> Task statement:
Take each line of the listing that has the string "UnionType" and report it.

** Opening Records shown block **

(* ===== verification/Squash.v ===== *)
(** * Squash: turning pointees into blobs (prog/any.go)

    [squashPtr] replaces what a pointer points to by an array of blobs and results with the
    same contents.  The code appends to the blob at the end of the array in place; a result is
    moved into the array and its type is changed in the heap. *)

From S2P Require Import Prelude Bytes Types Prog ExampleTarget ProgEdit Clone Expr Text.
From Stdlib Require Import Ascii.
Import Bytes Types Prog ProgEdit Expr Text.

Module Squash.

(** ** The types of ANY *)

(** The type assertions of [initAnyTypes], for the type at an index of the table. *)
Definition fieldAt (target : Target) (union : Ref) (i : Z) : res Ref :=
  let! t := typeAt (typeRefs target) union in
  match t with
  | UnionType _ fields => let! f := index fields i in Ret (fieldType f)
  | _ => Panic "interface conversion: not a *UnionType"
  end.
Definition asPtr (target : Target) (r : Ref) : res Ref :=
  let! t := typeAt (typeRefs target) r in
  match t with PtrType _ elem _ => Ret elem | _ => Panic "interface conversion: not a *PtrType" end.
Definition asArray (target : Target) (r : Ref) : res Ref :=
  let! t := typeAt (typeRefs target) r in
  match t with ArrayType _ elem _ _ _ => Ret elem | _ => Panic "interface conversion: not a *ArrayType" end.
Definition asUnion (target : Target) (r : Ref) : res unit :=
  let! t := typeAt (typeRefs target) r in
  match t with UnionType _ _ => Ret () | _ => Panic "interface conversion: not a *UnionType" end.
Definition asBuffer (target : Target) (r : Ref) : res unit :=
  let! t := typeAt (typeRefs target) r in
  match t with BufferType _ _ => Ret () | _ => Panic "interface conversion: not a *BufferType" end.
Definition asResource (target : Target) (r : Ref) : res unit :=
  let! t := typeAt (typeRefs target) r in
  match t with ResourceType _ _ _ => Ret () | _ => Panic "interface conversion: not a *ResourceType" end.

(** The first type with the name, of the types of the target. *)
Fixpoint findNamed (target : Target) (types : list Ref) (name : string) : res (option Ref) :=
  match types with
  | [] => Ret None
  | r :: types =>
    let! t := typeAt (typeRefs target) r in
    if decide (Name t = name) then Ret (Some r) else findNamed target types name
  end.

(** [initAnyTypes]; [types] are the indices of [target.types]. *)
Definition initAnyTypes (types : list Ref) (target : Target) : res Target :=
  let! o := findNamed target types "ANYPTRS" in
  match o with
  | None => Panic "no builtin ANYPTRS type"
  | Some anyPtrs =>
    let! ptrPtr := fieldAt target anyPtrs 0 in
    let! array := asPtr target ptrPtr in
    let! ptr64 := fieldAt target anyPtrs 1 in
    let! _ := asPtr target ptr64 in
    let! union := asArray target array in
    let! _ := asUnion target union in
    let! blob := fieldAt target union 0 in
    let! _ := asBuffer target blob in
    let! ress :=
      for_list (λ i l, let! r := fieldAt target union i in let! _ := asResource target r in Ret (l ++ [r]))
        [1; 2; 3; 4; 5; 6; 7] [] in
    Ret (MkTarget (typeRefs target) (Syscalls target) (PtrSize target) (PageSize target) (NumPages target)
      (DataOffset target) (SpecialPointers target) array ptrPtr ptr64 union blob ress
      (OS target) (Resources target) (AuxResources target))
  end.

Section target.
Context (target : Target).

Notation typeAt := (typeAt (typeRefs target)).

Definition getAnyPtrType (size : Z) : res Typ :=
  if decide (size = PtrSize target) then typeAt (anyPtrPtr target)
  else if decide (size = 8) then typeAt (anyPtr64 target)
  else Panic "bad pointer size".

(** ** Which pointers are squashed *)

(** The callback of [isComplexPtr]; the flags are [complex] and [unsupported]. *)
Definition complexStep (h : heap) (a : Arg) (s : bool * bool) : res ((bool * bool) * bool) :=
  let (cplx, unsup) := s in
  let! t := argType target h a in
  Ret (match t with
       | StructType _ _ _ overlay =>
         let bad := bool_decide (overlay ≠ 0) in ((cplx || Varlen t, unsup || bad), bad)
       | UnionType _ fields => ((cplx || Varlen t && bool_decide (5 < length fields)%nat, unsup), false)
       | PtrType _ _ _ => ((cplx, true), true)
       | _ => ((cplx, unsup), false)
       end).

Definition isComplexPtr (h : heap) (arg : Arg) : res bool :=
  match arg with
  | PointerArg c _ _ (Some p) =>
    if decide (adir c ≠ DirIn) then Ret false
    else
      let! any := isAnyPtrRef target (aref c) in
      if (any : bool) then Ret true
      else
        let! '(cplx, unsup) := ForeachSubArg target (λ _, h) (λ a _ s, complexStep h a s) p (false, false) in
        Ret (cplx && negb unsup)
  | _ => Ret false
  end.

(** The complex pointers of a program, each with the index of its call. *)
Definition complexPtrs (h : heap) (calls : list Call) : res (list (Arg * nat)) :=
  let! '(_, l) :=
    for_list (λ c '(i, l),
      let! l := ForeachArg target (λ _, h) (λ arg _ l,
        let! b := isComplexPtr h arg in
        Ret (if (b : bool) then (l ++ [(arg, i)], true) else (l, false))) c l in
      Ret (S i, l)) calls (0%nat, []) in
  Ret l.

(** The callback of [CallContainsAny] and [ArgContainsAny]. *)
Definition anyStep (h : heap) (arg : Arg) (found : bool) : res (bool * bool) :=
  let! r := argRef h arg in
  let! any := isAnyPtrRef target r in
  Ret (if (any || found : bool) then (true, true) else (found, false)).
Definition CallContainsAny (h : heap) (c : Call) : res bool :=
  ForeachArg target (λ _, h) (λ arg _ s, anyStep h arg s) c false.
Definition ArgContainsAny (h : heap) (arg : Arg) : res bool :=
  ForeachSubArg target (λ _, h) (λ arg _ s, anyStep h arg s) arg false.

(** ** Squashing *)

(** The elements so far and the memory. *)
Notation sq := (list Arg * mem)%type (only parsing).

Definition newDataElem (s : sq) : res sq :=
  let (elems, m) := s in
  let! tb := typeAt (anyBlob target) in
  let! tu := typeAt (anyUnion target) in
  let! '(d, m) := MakeDataArg tb DirIn [] m in
  let! '(u, m) := MakeUnionArg tu DirIn d 0 m in
  Ret (elems ++ [u], m).

(** After this, the last element is a blob. *)
Definition ensureDataElem (s : sq) : res sq :=
  match last s.1 with
  | None | Some (UnionArg _ (ConstArg _ _ | PointerArg _ _ _ _ | GroupArg _ _ | UnionArg _ _ _ _ | ResultArg _) _ _) => newDataElem s
  | Some (UnionArg _ (DataArg _ _ _) _ _) => Ret s
  | Some _ => Panic "interface conversion: not a *UnionArg"
  end.

(** [elem := target.ensureDataElem(elems); elem.data = append(elem.Data(), bytes...)] *)
Definition addBytes (bytes : list Z) (s : sq) : res sq :=
  let! '(elems, m) := ensureDataElem s in
  match last elems with
  | Some (UnionArg c (DataArg dc d size) idx tr) =>
    let! d := argData (adir dc) d in
    Ret (removelast elems ++ [UnionArg c (DataArg dc (d ++ bytes) size) idx tr], m)
  | _ => Panic "not a blob"
  end.

(** [make([]byte, n)] *)
Definition zeros (n : Z) : res (list Z) :=
  if decide (n < 2 ^ 63) then Ret (replicate (Z.to_nat n) 0) else Panic "makeslice: len out of range".

Definition addPad (pad : Z) (s : sq) : res sq :=
  if decide (pad ≠ 0) then let! z := zeros pad in addBytes z s else Ret s.

Definition squashedValue (c : ArgCommon) (val : Z) : res (Z * BinaryFormat) :=
  let! t := typeAt (aref c) in
  match t with
  | CsumType _ _ _ _ => Ret (0xabcdef1234567890, FormatNative)
  | _ =>
    let! '(v, _) := constValue t val in
    if decide (Format t = FormatBigEndian) then
      let! unit := UnitSize t in
      if decide (unit = 2) then Ret (swap16 (wrapU 16 v), FormatNative)
      else if decide (unit = 4) then Ret (swap32 (wrapU 32 v), FormatNative)
      else if decide (unit = 8) then Ret (swap64 v, FormatNative)
      else Panic "bad const size"
    else Ret (v, Format t)
  end.

(** ["%0<width>v"] *)
Definition padLeft (width : nat) (l : list Z) : list Z := replicate (width - length l) (chr "0") ++ l.

(** The bytes of a value of [size] bytes. *)
Definition valueBytes (bf : BinaryFormat) (size v : Z) : res (list Z) :=
  match bf with
  | FormatNative => Ret (bytesLE (Z.to_nat size) v)
  | FormatStrDec => Ret (padLeft 20 (formatUint 10 v))
  | FormatStrHex => Ret (str "0x" ++ padLeft 16 (formatUint 16 v))
  | FormatStrOct => Ret (padLeft 23 (formatUint 8 v))
  | FormatBigEndian => Panic "unknown binary format"
  end.

Definition squashConst (c : ArgCommon) (val : Z) (s : sq) : res sq :=
  let! t := typeAt (aref c) in
  let! size := Types.Size t in
  if IsPad t then let! z := zeros size in addBytes z s
  else
    let! '(v, bf) := squashedValue c val in
    let! data := valueBytes bf size v in
    if decide (Z.of_nat (length data) ≠ size) then Panic "squashed value of wrong size" else addBytes data s.

(** The index of the resource of ANY for a format and a size. *)
Definition anyResIndex (bf : BinaryFormat) (size : Z) : res Z :=
  match bf with
  | FormatNative | FormatBigEndian =>
    if decide (size = 1) then Ret 1
    else if decide (size = 2) then Ret 2
    else if decide (size = 4) then Ret 3
    else if decide (size = 8) then Ret 4
    else Panic "bad size"
  | FormatStrDec => Ret 5
  | FormatStrHex => Ret 6
  | FormatStrOct => Ret 7
  end.

(** [arg.ref = ref] *)
Definition setRef (i : positive) (r : Ref) (h : heap) : res heap :=
  let! o := deref h i in Ret (<[i := MkResult r (rDir o) (rRes o) (OpDiv o) (OpAdd o) (rVal o) (uses o)]> h).

Definition squashResult (i : positive) (s : sq) : res sq :=
  let (elems, m) := s in
  let! t := argType target (mHeap m) (ResultArg i) in
  let! size := Types.Size t in
  let! idx := anyResIndex (Format t) size in
  let! r := index (anyRes target) (idx - 1) in
  let! tr := typeAt r in
  let! r := ref tr in
  let! h := setRef i r (mHeap m) in
  let! tu := typeAt (anyUnion target) in
  let! '(u, m) := MakeUnionArg tu DirIn (ResultArg i) idx (Mem h (mNext m)) in
  Ret (elems ++ [u], m).

(** A bit field: the bits so far, and the bytes that are complete. *)
Definition squashBits (fld : Arg) (t : Typ) (size bits : Z) : res (Z * option (list Z)) :=
  match fld with
  | ConstArg c val =>
    let! '(v, bf) := squashedValue c val in
    if decide (bf ≠ FormatNative) then Panic "bitfield has bad format"
    else
      let bits := Z.lor bits (shl64 (Z.land v (shl64 1 (BitfieldLength t) -! 1)) (BitfieldOffset t)) in
      Ret (if decide (size ≠ 0) then (0, Some (bytesLE (Z.to_nat size) bits)) else (bits, None))
  | _ => Panic "interface conversion: not a *ConstArg"
  end.

(** [squashGroup]; [impl] is [squashPtrImpl], and [t] the type of the group [a]. *)
Definition squashGroup (impl : Arg → sq → res sq) (a : Arg) (t : Typ) (inner : list Arg) (s : sq) : res sq :=
  if match t with StructType _ _ _ overlay => bool_decide (overlay ≠ 0) | _ => false end then
    Panic "squashing out_overlay"
  else
    let! '(_, fieldsSize, s) :=
      for_list (λ fld '(bits, fieldsSize, s),
        let! size := Size target (mHeap s.2) fld in
        let fieldsSize := fieldsSize +! size in
        let! tf := argType target (mHeap s.2) fld in
        if IsBitfield tf then
          let! '(bits, data) := squashBits fld tf size bits in
          let! s := match data with Some data => addBytes data s | None => Ret s end in
          Ret (bits, fieldsSize, s)
        else let! s := impl fld s in Ret (bits, fieldsSize, s)) inner (0, 0, s) in
    let! size := Size target (mHeap s.2) a in
    addPad (size -! fieldsSize) s.

Fixpoint squashPtrImpl (a : Arg) (s : sq) : res sq :=
  let! t := argType target (mHeap s.2) a in
  if decide (BitfieldLength t ≠ 0) then Panic "bitfield in squash"
  else
    match a with
    | ConstArg c val => squashConst c val s
    | ResultArg i => squashResult i s
    | UnionArg _ opt _ _ =>
      let! pad :=
        if Varlen t then Ret 0
        else let! sz := Size target (mHeap s.2) a in let! osz := Size target (mHeap s.2) opt in Ret (sz -! osz) in
      let! s := squashPtrImpl opt s in
      addPad pad s
    | DataArg c data _ =>
      if decide (adir c = DirOut) then let! pad := Size target (mHeap s.2) a in addPad pad s
      else addBytes data s
    | GroupArg _ inner => squashGroup squashPtrImpl a t inner s
    | PointerArg _ _ _ _ => Panic "bad arg kind"
    end.

(** [squashPtr]: the pointer with its new contents. *)
Definition squashPtr (arg : Arg) (m : mem) : res (Arg * mem) :=
  match arg with
  | PointerArg c addr vmaSize (Some res0) =>
    if decide (vmaSize ≠ 0) then Panic "bad ptr arg"
    else
      let! size0 := Size target (mHeap m) res0 in
      let! '(elems, m) := squashPtrImpl res0 ([], m) in
      let! t := typeAt (aref c) in
      let! sz := Types.Size t in
      let! newType := getAnyPtrType sz in
      let! r := ref newType in
      match newType with
      | PtrType _ elem _ =>
        let! te := typeAt elem in
        let! '(group, m) := MakeGroupArg te DirIn elems m in
        let! size := Size target (mHeap m) group in
        if decide (size ≠ size0) then Panic "squash changed size"
        else Ret (PointerArg (MkCommon (aid c) r (adir c)) addr vmaSize (Some group), m)
      | _ => Panic "interface conversion: not a *PtrType"
      end
  | _ => Panic "bad ptr arg"
  end.

End target.
End Squash.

** Closing Records shown block **

> Your solution:
  | UnionType _ fields => let! f := index fields i in Ret (fieldType f)
  | _ => Panic "interface conversion: not a *UnionType"
  match t with UnionType _ _ => Ret () | _ => Panic "interface conversion: not a *UnionType" end.
       | UnionType _ fields => ((cplx || Varlen t && bool_decide (5 < length fields)%nat, unsup), false)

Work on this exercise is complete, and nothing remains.